» **WORK TO BE COMPLETED**
Among the entries below, find the lines holding "FileRead" and copy them.

Start of RECORDS SHOWN

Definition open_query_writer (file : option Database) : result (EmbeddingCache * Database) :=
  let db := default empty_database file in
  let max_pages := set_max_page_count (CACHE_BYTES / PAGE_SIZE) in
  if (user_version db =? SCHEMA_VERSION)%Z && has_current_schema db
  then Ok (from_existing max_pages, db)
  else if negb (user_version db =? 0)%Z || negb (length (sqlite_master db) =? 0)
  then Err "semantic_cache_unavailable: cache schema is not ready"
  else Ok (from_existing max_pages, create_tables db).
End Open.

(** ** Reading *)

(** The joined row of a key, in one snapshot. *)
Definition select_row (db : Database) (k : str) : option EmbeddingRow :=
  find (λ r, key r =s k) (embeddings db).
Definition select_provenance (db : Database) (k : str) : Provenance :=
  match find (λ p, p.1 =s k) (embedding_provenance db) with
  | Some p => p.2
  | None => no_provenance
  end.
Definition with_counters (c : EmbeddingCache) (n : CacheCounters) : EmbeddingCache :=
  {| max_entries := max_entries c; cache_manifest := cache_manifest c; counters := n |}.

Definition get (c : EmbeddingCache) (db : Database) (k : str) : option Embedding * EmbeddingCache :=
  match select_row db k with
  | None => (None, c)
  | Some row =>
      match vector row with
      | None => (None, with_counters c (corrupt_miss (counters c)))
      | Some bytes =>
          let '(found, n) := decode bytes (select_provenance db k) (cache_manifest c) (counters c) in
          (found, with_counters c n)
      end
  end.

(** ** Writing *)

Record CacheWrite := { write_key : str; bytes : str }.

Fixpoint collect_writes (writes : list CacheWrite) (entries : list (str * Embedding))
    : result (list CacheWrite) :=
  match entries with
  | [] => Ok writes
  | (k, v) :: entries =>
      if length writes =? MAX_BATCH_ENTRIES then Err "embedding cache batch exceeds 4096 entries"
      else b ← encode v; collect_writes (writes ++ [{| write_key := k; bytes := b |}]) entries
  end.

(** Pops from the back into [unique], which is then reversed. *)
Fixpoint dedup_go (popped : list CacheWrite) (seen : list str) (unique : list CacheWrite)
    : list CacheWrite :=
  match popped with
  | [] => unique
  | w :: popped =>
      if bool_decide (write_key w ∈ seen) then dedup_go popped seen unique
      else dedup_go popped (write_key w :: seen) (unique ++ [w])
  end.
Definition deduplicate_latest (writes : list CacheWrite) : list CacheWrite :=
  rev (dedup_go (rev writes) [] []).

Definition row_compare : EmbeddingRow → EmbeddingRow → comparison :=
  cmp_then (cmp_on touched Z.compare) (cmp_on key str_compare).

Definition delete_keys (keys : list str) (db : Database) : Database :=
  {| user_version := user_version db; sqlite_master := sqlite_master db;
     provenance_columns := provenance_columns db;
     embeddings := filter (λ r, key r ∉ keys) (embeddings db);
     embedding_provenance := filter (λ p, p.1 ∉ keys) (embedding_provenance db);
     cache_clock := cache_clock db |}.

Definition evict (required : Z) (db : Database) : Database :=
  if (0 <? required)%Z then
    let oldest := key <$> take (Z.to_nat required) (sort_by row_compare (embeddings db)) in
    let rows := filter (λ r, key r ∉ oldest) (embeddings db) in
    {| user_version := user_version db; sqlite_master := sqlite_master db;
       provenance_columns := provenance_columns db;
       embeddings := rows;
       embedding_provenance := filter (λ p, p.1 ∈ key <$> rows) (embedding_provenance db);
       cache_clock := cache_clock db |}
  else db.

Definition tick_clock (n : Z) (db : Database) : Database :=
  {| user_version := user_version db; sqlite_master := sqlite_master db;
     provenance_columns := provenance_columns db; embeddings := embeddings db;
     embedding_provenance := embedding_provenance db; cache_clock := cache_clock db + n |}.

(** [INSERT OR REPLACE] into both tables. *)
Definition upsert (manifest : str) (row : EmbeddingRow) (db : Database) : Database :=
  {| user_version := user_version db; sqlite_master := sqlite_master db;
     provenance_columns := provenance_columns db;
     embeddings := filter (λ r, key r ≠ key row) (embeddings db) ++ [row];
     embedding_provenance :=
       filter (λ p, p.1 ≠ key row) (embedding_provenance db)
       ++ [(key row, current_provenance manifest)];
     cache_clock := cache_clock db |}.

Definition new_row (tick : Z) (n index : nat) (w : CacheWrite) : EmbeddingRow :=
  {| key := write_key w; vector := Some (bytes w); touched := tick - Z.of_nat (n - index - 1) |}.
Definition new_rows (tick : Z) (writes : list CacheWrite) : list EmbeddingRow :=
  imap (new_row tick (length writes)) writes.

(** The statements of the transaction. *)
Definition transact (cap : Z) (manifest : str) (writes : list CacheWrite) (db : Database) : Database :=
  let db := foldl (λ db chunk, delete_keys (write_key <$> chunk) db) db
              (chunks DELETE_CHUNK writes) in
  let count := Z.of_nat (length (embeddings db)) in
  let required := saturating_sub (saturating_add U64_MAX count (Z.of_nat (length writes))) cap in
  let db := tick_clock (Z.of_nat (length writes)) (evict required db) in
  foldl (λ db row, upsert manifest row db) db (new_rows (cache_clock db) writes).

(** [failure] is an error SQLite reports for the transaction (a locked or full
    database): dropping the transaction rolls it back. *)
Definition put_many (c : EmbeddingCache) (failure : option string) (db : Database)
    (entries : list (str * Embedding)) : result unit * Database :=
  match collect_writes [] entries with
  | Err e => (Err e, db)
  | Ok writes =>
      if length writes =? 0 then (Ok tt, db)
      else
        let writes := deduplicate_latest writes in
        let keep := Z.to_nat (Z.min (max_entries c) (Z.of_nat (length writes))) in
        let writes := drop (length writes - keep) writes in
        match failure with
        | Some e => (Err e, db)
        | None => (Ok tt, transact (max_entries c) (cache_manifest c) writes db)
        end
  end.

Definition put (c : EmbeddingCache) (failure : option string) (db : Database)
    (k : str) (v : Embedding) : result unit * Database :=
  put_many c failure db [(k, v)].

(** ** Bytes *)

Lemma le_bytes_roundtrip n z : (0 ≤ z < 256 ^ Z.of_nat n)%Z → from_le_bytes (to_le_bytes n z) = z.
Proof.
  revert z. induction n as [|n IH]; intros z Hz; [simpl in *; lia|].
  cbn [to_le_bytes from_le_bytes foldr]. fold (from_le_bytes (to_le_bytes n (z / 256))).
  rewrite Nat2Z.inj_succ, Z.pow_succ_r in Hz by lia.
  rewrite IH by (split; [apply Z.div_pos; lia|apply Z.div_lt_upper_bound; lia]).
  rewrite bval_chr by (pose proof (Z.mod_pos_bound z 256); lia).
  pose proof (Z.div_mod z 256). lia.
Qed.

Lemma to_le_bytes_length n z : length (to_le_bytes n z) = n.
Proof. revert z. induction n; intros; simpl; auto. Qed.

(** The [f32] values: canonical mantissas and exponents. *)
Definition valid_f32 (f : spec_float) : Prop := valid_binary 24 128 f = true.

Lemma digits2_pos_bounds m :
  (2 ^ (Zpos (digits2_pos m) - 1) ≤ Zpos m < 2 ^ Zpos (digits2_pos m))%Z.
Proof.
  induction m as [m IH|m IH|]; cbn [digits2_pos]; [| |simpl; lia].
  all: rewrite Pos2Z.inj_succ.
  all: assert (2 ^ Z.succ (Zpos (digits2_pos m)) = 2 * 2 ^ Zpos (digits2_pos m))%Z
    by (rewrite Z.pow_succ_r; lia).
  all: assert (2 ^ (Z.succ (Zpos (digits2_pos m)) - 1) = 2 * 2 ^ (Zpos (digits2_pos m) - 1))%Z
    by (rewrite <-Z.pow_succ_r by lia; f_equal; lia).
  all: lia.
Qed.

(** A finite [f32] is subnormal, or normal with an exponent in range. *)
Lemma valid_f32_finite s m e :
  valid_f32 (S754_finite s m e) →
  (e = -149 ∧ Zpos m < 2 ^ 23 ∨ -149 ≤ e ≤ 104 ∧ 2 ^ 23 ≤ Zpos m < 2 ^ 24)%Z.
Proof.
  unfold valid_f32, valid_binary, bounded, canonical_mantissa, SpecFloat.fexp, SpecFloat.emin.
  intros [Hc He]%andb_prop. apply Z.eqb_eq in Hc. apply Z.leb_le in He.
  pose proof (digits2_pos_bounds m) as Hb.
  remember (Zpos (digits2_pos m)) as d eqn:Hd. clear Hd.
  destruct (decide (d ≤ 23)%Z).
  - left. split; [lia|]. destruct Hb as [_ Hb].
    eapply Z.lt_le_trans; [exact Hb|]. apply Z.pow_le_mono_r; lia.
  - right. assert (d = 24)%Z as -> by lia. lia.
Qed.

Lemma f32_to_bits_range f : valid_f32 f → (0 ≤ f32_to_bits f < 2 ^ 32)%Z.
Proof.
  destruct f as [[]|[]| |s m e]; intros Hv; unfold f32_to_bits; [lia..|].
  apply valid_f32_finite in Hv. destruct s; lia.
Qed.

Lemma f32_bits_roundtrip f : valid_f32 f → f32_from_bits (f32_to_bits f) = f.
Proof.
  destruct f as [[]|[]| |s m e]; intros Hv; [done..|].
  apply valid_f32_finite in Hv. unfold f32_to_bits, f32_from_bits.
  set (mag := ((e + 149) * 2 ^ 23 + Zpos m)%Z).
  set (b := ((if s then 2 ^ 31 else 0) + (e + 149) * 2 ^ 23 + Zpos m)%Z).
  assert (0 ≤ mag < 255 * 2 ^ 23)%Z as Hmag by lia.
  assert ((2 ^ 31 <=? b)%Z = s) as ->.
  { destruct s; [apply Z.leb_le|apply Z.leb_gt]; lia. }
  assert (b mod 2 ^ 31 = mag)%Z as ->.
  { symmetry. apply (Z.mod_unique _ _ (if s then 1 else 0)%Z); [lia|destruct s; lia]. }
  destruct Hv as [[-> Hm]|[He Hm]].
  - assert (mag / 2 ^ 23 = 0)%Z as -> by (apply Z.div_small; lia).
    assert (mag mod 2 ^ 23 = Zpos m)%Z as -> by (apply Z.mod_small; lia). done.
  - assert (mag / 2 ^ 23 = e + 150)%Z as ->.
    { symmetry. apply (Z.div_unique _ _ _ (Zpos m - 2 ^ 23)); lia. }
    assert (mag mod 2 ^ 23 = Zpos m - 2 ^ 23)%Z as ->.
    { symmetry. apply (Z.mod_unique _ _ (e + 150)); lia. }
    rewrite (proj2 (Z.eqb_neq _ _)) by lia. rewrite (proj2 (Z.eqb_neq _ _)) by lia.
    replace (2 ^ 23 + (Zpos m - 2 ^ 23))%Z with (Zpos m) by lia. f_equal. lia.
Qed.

End of RECORDS SHOWN
Start of RECORDS SHOWN

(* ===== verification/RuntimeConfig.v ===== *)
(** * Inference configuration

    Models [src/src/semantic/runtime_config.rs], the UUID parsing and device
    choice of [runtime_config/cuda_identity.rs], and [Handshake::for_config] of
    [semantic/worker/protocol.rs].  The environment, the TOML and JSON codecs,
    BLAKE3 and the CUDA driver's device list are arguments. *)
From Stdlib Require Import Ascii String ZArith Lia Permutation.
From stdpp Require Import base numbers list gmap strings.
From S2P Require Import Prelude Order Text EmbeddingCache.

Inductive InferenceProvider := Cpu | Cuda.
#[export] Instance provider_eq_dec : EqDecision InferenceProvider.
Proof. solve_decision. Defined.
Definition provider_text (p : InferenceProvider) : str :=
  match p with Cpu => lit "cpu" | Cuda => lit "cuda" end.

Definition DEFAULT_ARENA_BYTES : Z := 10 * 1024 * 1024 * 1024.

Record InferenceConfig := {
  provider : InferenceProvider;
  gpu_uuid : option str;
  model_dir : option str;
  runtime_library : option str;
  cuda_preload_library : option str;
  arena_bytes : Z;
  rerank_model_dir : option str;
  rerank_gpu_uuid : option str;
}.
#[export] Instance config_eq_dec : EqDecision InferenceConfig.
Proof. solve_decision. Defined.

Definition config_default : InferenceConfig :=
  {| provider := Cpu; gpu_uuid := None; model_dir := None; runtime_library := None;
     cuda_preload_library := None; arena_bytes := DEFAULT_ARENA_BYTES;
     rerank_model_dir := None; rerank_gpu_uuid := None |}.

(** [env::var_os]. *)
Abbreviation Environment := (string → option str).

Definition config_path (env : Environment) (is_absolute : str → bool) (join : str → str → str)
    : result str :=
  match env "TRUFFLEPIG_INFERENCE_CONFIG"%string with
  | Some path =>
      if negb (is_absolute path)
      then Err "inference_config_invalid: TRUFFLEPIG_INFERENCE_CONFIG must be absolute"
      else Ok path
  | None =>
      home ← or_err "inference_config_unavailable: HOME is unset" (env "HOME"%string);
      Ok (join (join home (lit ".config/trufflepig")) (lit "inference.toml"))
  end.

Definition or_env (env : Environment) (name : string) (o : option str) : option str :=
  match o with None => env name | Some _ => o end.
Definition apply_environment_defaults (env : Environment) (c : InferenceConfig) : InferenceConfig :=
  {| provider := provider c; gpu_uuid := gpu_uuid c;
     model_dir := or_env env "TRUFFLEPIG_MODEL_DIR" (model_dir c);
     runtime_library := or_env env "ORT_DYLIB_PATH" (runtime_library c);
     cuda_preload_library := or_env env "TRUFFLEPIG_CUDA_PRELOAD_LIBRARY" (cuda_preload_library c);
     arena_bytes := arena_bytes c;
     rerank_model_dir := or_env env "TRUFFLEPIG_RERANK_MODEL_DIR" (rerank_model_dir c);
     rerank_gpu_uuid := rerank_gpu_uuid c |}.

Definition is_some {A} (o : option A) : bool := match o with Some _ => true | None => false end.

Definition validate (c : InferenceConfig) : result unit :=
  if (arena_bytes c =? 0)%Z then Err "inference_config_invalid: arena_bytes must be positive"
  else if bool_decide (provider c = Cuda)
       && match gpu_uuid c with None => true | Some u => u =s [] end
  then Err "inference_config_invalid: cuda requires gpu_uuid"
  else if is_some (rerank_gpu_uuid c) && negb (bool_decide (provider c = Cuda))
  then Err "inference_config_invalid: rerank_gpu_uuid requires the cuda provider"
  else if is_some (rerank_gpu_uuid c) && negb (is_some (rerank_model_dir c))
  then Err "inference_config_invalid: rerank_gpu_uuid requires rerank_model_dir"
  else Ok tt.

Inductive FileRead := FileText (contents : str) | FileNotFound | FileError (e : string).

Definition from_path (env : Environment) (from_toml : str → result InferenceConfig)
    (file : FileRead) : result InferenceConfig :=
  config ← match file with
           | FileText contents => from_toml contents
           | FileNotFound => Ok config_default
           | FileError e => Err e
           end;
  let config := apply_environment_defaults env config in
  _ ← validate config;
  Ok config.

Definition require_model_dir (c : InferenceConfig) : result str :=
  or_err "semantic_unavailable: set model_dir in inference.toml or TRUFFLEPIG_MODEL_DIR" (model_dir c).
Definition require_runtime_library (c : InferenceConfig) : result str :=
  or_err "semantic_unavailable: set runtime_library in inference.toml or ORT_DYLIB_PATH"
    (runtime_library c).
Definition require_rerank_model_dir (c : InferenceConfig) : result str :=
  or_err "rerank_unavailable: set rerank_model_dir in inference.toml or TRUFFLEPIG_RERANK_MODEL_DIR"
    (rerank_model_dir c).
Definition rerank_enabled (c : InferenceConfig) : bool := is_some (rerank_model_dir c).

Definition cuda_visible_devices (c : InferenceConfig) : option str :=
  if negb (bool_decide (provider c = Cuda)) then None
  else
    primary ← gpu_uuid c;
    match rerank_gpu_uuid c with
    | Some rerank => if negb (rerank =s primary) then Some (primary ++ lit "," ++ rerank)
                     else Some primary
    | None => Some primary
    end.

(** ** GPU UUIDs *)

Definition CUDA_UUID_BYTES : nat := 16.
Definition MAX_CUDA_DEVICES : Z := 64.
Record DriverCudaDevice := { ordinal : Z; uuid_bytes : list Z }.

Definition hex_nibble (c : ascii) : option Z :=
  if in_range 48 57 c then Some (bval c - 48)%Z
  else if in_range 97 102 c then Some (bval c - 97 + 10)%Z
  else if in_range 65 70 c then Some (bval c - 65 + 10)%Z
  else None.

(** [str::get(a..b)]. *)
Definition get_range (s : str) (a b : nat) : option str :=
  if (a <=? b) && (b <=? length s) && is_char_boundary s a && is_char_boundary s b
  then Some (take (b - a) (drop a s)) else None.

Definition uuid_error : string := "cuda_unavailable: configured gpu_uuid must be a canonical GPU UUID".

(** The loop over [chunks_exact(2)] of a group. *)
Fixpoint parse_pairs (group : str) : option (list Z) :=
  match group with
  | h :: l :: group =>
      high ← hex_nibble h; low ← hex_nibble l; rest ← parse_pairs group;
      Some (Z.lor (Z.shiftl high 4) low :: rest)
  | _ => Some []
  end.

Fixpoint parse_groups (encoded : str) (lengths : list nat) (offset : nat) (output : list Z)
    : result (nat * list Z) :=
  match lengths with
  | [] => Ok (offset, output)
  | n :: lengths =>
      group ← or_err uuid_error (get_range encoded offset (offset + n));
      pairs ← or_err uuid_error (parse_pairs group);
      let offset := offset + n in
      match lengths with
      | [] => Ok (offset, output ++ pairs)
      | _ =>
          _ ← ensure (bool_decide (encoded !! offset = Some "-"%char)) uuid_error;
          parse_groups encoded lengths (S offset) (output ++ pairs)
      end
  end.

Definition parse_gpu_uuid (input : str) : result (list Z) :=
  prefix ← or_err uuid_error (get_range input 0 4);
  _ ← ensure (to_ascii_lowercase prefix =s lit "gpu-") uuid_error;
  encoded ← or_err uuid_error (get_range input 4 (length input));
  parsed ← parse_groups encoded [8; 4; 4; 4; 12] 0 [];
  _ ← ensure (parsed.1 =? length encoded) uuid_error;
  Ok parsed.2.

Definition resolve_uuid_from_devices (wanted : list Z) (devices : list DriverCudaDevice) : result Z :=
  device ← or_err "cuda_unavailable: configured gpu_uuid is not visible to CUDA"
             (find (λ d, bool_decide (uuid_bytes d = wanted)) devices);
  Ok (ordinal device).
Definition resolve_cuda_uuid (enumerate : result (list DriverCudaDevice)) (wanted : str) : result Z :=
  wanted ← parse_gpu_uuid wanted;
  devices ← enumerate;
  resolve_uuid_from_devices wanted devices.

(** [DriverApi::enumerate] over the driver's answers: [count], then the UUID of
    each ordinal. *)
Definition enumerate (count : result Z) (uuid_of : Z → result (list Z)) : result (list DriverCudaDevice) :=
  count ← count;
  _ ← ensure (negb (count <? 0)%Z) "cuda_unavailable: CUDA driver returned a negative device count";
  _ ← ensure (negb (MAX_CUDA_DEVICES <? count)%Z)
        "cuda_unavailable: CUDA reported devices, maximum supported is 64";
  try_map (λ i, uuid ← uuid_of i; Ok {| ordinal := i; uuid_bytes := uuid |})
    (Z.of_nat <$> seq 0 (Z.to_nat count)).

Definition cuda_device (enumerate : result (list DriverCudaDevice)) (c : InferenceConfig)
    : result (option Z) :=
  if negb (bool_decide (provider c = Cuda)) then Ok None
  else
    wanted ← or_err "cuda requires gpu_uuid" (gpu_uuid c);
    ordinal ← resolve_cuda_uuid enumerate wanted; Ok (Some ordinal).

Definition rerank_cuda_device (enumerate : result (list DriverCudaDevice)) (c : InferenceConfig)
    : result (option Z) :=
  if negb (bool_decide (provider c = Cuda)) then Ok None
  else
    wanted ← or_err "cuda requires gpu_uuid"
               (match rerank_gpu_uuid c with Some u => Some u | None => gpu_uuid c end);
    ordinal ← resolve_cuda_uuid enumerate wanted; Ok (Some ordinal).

End of RECORDS SHOWN

» **SOLUTION TO THIS PROBLEM**
Inductive FileRead := FileText (contents : str) | FileNotFound | FileError (e : string).
    (file : FileRead) : result InferenceConfig :=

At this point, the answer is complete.